Fellowship of Isis History Archive - Temple of Isis and Ngame
Rt. Rev. Michael U. Okoruwa
Temple of Isis and Ngame
The Work of ArchPriest Michael U. Okoruwa
Benin City, Edo State, Nigeria
"Every part of man is imbued with the radiations of the spiritual world, every gesture informed with occult potency. Man is a living Talisman." - Rt. Rev. Michael U. Okoruwa
Rt. Rev. Michael U. Okoruwa is a healer, a priest and an author. He underwent formal training in the mysteries while living in London in the 1970's through early 1980's. While he was a student in this mystery school, he read the book “The White Goddess: A Historical Grammar of Poetic Myth,” by Robert Graves. This book, especially the section titled "Postscript 1960" which described the incidents which led to the introduction of the Goddess Ngame into the life of Robert Graves, greatly touched Michael Okoruwa.
Olivia writes: "... Robert Graves, through a series of psychic happenings, was inspired by the Goddess Ngame to write "The White Goddess". And in doing so, he himself inspired the creation of a great temple of Ngame in Nigeria, run by the famous healer and writer on the occult, the Right Reverend Archpriest Michael Okoruwa, of our Fellowship of Isis priesthood."

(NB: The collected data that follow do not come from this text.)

(* ===== verification/QuestText.v ===== *)
(** * What the quest and venue commands read and print

    The pure part of [cmd/resy-snipe]'s [resolve.go], [quest_plan.go],
    [quest_create.go] and [quest_ops.go]: the flags of each command, venue
    queries, goals, filters, and the tables and JSON documents they print.
    The names of zones, the layout of [text/tabwriter] and the tables of
    package [unicode] are arguments; usage text is not modelled. *)

From S2P Require Import Prelude Text Url Flags GoTime GoFormat Types Status Slots Codec Json JsonText Resolver.
From S2P Require Import Sql Tenant Quests Accounts Service.
From Stdlib Require Import Ascii SpecFloat.
From S2P Require Import Prompts.

(** ** Indented JSON: [json.Encoder] with [SetIndent] of two spaces *)

Fixpoint spaces (n : nat) : string := match n with O => "" | S n => "  " +:+ spaces n end.
Fixpoint json_indent (depth : nat) (j : json) : string :=
  let inner l := nl +:+ spaces (S depth) +:+ str_join ("," +:+ nl +:+ spaces (S depth)) l +:+ nl +:+ spaces depth in
  match j with
  | JArr [] => "[]"
  | JObj [] => "{}"
  | JArr l => "[" +:+ inner ((fix go l := match l with [] => [] | x :: l' => json_indent (S depth) x :: go l' end) l) +:+ "]"
  | JObj m =>
      "{" +:+ inner ((fix go m := match m with
                                  | [] => []
                                  | (k, x) :: m' => (json_string k +:+ ": " +:+ json_indent (S depth) x) :: go m'
                                  end) m) +:+ "}"
  | _ => json_text j
  end.
Definition encoded (j : json) : string := json_indent 0 j +:+ nl.
Definition JInt (z : Z) : json := JNum (fmt_d z).
Definition rfc3339_utc (t : Time) : string := fmt_rfc3339 (t_ns t).
(** [time.Time.MarshalJSON]. *)
Definition time_json (t : Time) : res json :=
  if (t_year t <? 0) || (9999 <? t_year t)
  then Err (ENew "json: error calling MarshalJSON for type time.Time: Time.MarshalJSON: year outside of range [0,9999]")
  else if 86400 <=? Z.abs (zone_offset t)
  then Err (ENew "json: error calling MarshalJSON for type time.Time: Time.MarshalJSON: timezone hour outside of range [0,23]")
  else Ok (JStr (fmt_rfc3339nano_in t)).

(** ** Words *)

Section Words.
Context (ip : string → option string) (lower : string → string).
Notation Lower := (ToLower lower).

Inductive Format := FormatTable | FormatJSON.
Definition format_of (raw : string) : option Format :=
  let f := Lower (TrimSpace raw) in
  if str_eqb f "table" then Some FormatTable else if str_eqb f "json" then Some FormatJSON else None.
Definition bad_format (pre raw : string) : error := ENew (pre +:+ "invalid -format " +:+ fmt_q raw +:+ " (want table|json)").
Definition parseQuestFormat (raw : string) : res Format :=
  match format_of raw with Some f => Ok f | None => Err (bad_format "" raw) end.

(** *** [resolve.go] *)

Record resolveOpts := mkResolveOpts { ro_query : string; ro_format : Format; ro_noCache : bool }.
Definition resolve_flags : FlagSet := NewFlagSet [("format", FString "table"); ("no-cache", FBool false)].
(** The positional arguments of [venue resolve], [quest plan] and
    [quest create], joined. *)
Definition joined_venue (missing empty : error) (rest : list string) : res string :=
  match rest with
  | [] => Err missing
  | _ => let q := TrimSpace (str_join " " rest) in if is_empty q then Err empty else Ok q
  end.
Definition parseResolveFlags (args : list string) : res resolveOpts :=
  match Parse resolve_flags args with
  | Err e => Err (wrap "parse flags: " e)
  | Ok (fs, rest) =>
      query ← joined_venue (ENew "resolve: missing query argument") (ENew "resolve: empty query") rest;
      match format_of (get_string fs "format") with
      | None => Err (bad_format "resolve: " (get_string fs "format"))
      | Some f => Ok (mkResolveOpts query f (get_bool fs "no-cache"))
      end
  end.
Definition is_url (trimmed : string) : bool :=
  let l := Lower trimmed in starts_with "http://" l || starts_with "https://" l.
Definition slug_city (sep : ascii) (trimmed : string) : res VenueQuery :=
  let slug := Lower (TrimSpace (before sep trimmed)) in
  let city := Lower (TrimSpace (after sep trimmed)) in
  if is_empty slug || is_empty city
  then Err (ENew ("slug+city: both sides of " +:+ fmt_q (String sep "") +:+ " are required (got slug=" +:+ fmt_q slug
                  +:+ " city=" +:+ fmt_q city +:+ ")"))
  else Ok (VenueQuerySlug slug city).
Definition buildVenueQuery (raw : string) : res VenueQuery :=
  let trimmed := TrimSpace raw in
  if is_empty trimmed then Err (ENew "query is empty")
  else if is_url trimmed then '(u, _) ← ParseResyURL ip lower trimmed; Ok (VenueQueryURL u)
  else if has_char "+" trimmed then slug_city "+" trimmed
  else if has_char ":" trimmed then slug_city ":" trimmed
  else Ok (VenueQueryName trimmed).
Definition zone_or (unset : string) (v : Venue) : string := match v_TZ v with Some l => loc_name l | None => unset end.
Definition renderVenue (v : Venue) (f : Format) : string :=
  match f with
  | FormatJSON =>
      encoded (JObj [("name", JStr (v_Name v)); ("provider", JStr (v_Provider v)); ("ref", JStr (v_Ref v));
                     ("tz", JStr (zone_or "" v))])
  | FormatTable =>
      "Resolved venue:" +:+ nl +:+ "  Name:     " +:+ v_Name v +:+ nl +:+ "  Provider: " +:+ v_Provider v +:+ nl
      +:+ "  Ref:      " +:+ v_Ref v +:+ nl +:+ "  TZ:       " +:+ zone_or "<unset>" v +:+ nl
  end.
Fixpoint candidate_lines (i : Z) (l : list Venue) : string :=
  match l with
  | [] => ""
  | v :: l' =>
      "  " +:+ fmt_d i +:+ ") " +:+ v_Name v +:+ " (" +:+ v_Provider v +:+ ":" +:+ v_Ref v +:+ ", tz=" +:+ zone_or "<unset>" v
      +:+ ")" +:+ nl +:+ candidate_lines (i + 1) l'
  end.
(** [errors.As] with an [*AmbiguousError]. *)
Fixpoint as_ambiguous (e : error) : option (string * list Venue) :=
  match e with
  | EAmbiguous q cands => Some (q, cands)
  | EWrap _ l =>
      (fix go l := match l with
                   | [] => None
                   | x :: l' => match as_ambiguous x with Some r => Some r | None => go l' end
                   end) l
  | _ => None
  end.
(** What is printed of a failed resolution, and the error returned. *)
Definition renderResolveError (e : error) : string * error :=
  match as_ambiguous e with
  | Some (q, cands) =>
      ("Multiple matches — please be more specific:" +:+ nl +:+ candidate_lines 1 cands,
       ENew ("ambiguous query " +:+ fmt_q q +:+ " (" +:+ fmt_d (Z.of_nat (length cands)) +:+ " candidates)"))
  | None =>
      if errors_is e ErrVenueNotFound then ("Venue not found." +:+ nl, e)
      else ("Resolve failed: " +:+ error_String e +:+ nl, e)
  end.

His training in the mysteries covered many subjects. He is an accomplished Kabbalist, he is learned in the art of alchemy, the esoteric use of metals, gemstones and plants, numerology, runes, spiritualism, ceremonial high magic, talismans and astral travel. He conducts 'spiritual journeys' or guided meditations as part of his work as a spiritual leader and healer, and has an attendence of over 800 people at his weekly services in his temple in Nigeria.
After many years of study in London he gained his Adepthood. When Michael Okoruwa had finished these studies, he visited FOI co-founders Lady Olivia Robertson and her brother Lawrence Durdin-Robertson at Clonegal Castle in Ireland. There he received his ordination as a priest. This took place in 1981. Of this visit Lady Olivia writes: "His healing abilities were so brilliantly demonstrated during his visit to Clonegal Castle, that his work was described at length with a photograph in Ireland’s leading newspaper, “The Irish Times.” Michael is a chief, son of a famous, respected Chief in his country.”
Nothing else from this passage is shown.